● WORK INSTRUCTION
Please print the entries below exactly, from the line with "Definition is_approval (key" through the line with "- reflexivity.", including both of those lines and leaving out all others.

☆ ☆ ☆ ☆ ☆ ☆ ☆

Lemma refines_BlockProducers : refines m (Mem.decodeBlockProducers m) Contract.decodeBlockProducers.
Proof using Hm. unfold Mem.decodeBlockProducers, Contract.decodeBlockProducers. refine_steps. Qed.

Lemma refines_OptionalSignature : refines m (Mem.decodeOptionalSignature m) Contract.decodeOptionalSignature.
Proof using Hm. unfold Mem.decodeOptionalSignature, Contract.decodeOptionalSignature. refine_steps. Qed.

#[local] Hint Resolve refines_BlockProducers refines_OptionalSignature : refine.

Section Hashing.
Context (sha256 : list Z -> list Z).

Lemma refines_peek {A} (n : nat) (k : list Z -> Data -> outcome (A * Data)) h :
  Z.of_nat n < 2 ^ 32 -> (forall x, refines m (k x) (h x)) ->
  refines m (fun d => x ← Mem.peekSha256 m sha256 d (Z.of_nat n); k x d) (fun bs => x ← Contract.peekSha256 sha256 n bs; h x bs).
Proof.
  intros Hn Hk d bs H. destruct (requireSpace_spec d bs (Z.of_nat n) H ltac:(lia)) as [Hs _].
  unfold Mem.peekSha256, Contract.peekSha256, Contract.read, Contract.revert in *. rewrite Hs, Nat2Z.id.
  destruct (decide (n <= length bs)%nat) as [Hl|Hl]; cbn [mbind outcome_bind]; [|done].
  pose proof (mem_bytes_take m (ptr d) n (length bs) Hl) as Ht. rewrite (rep_bytes _ _ _ H) in Ht. unfold sha256Raw. rewrite Nat2Z.id, <- Ht.
  by apply Hk.
Qed.

Lemma refines_InnerLite : refines m (Mem.decodeBlockHeaderInnerLite m sha256) (Contract.decodeBlockHeaderInnerLite sha256).
Proof using Hm. unfold Mem.decodeBlockHeaderInnerLite, Contract.decodeBlockHeaderInnerLite. apply (refines_peek 208); [lia|]. intros x. refine_steps. Qed.
Lemma stored_stands : stands_for stored (headEpoch st4).
Proof.
  assert (headEpoch st4 = {| epochId := zeros32; ep_keys := [zeros32; zeros32]; ep_stakes := [7; 5]; stakeThreshold := 8 |}) as -> by (vm_compute; reflexivity).
  split; [reflexivity | reflexivity | cbn; lia | reflexivity | | | | reflexivity].
  - intros [|[|j]] Hj; [done..|cbn in Hj; lia].
  - intros [|[|j]] s Hj; [by injection Hj as <-..|by destruct j].
  - by repeat constructor.
Qed.

(** A check that compares the message with NEAR's approval of height 1009. *)
Definition is_approval (key r s arg1 arg2 : list Z) : bool :=
  bool_decide (arg1 ++ arg2 = near_approval (untrustedNextHash (head st4)) 1009).

Lemma stored_signatures_checked_witness :
  let '(set', sigs') := signature_loop 2 0 [Some sig0; Some sig0] 0 (replicate 100 {| sig_r := [9]; sig_s := [9] |}) in
  store_check is_approval stored set' sigs' (untrustedNextHash (head st4)) (untrustedHeight (head st4)) 1 =
  checkBlockProducerSignatureInHead
    (fun key sig next_hash target => let m := near_approval next_hash target in is_approval key (sig_r sig) (sig_s sig) (take 32 m) (drop 32 m)) 1 st4.
Proof.
  apply (stored_signatures_checked is_approval stored st4 [Some sig0; Some sig0] (replicate 100 {| sig_r := [9]; sig_s := [9] |}) 1).
  - exact stored_stands.
  - reflexivity.
  - vm_compute. lia.
  - vm_compute. reflexivity.
  - vm_compute. reflexivity.
  - vm_compute. discriminate.
  - vm_compute. reflexivity.
Defined.
End Witness.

☆ ☆ ☆ ☆ ☆ ☆ ☆

● ANSWER FOR THIS EXERCISE
Definition is_approval (key r s arg1 arg2 : list Z) : bool :=
  bool_decide (arg1 ++ arg2 = near_approval (untrustedNextHash (head st4)) 1009).

Lemma stored_signatures_checked_witness :
  let '(set', sigs') := signature_loop 2 0 [Some sig0; Some sig0] 0 (replicate 100 {| sig_r := [9]; sig_s := [9] |}) in
  store_check is_approval stored set' sigs' (untrustedNextHash (head st4)) (untrustedHeight (head st4)) 1 =
  checkBlockProducerSignatureInHead
    (fun key sig next_hash target => let m := near_approval next_hash target in is_approval key (sig_r sig) (sig_s sig) (take 32 m) (drop 32 m)) 1 st4.
Proof.
  apply (stored_signatures_checked is_approval stored st4 [Some sig0; Some sig0] (replicate 100 {| sig_r := [9]; sig_s := [9] |}) 1).
  - exact stored_stands.
  - reflexivity.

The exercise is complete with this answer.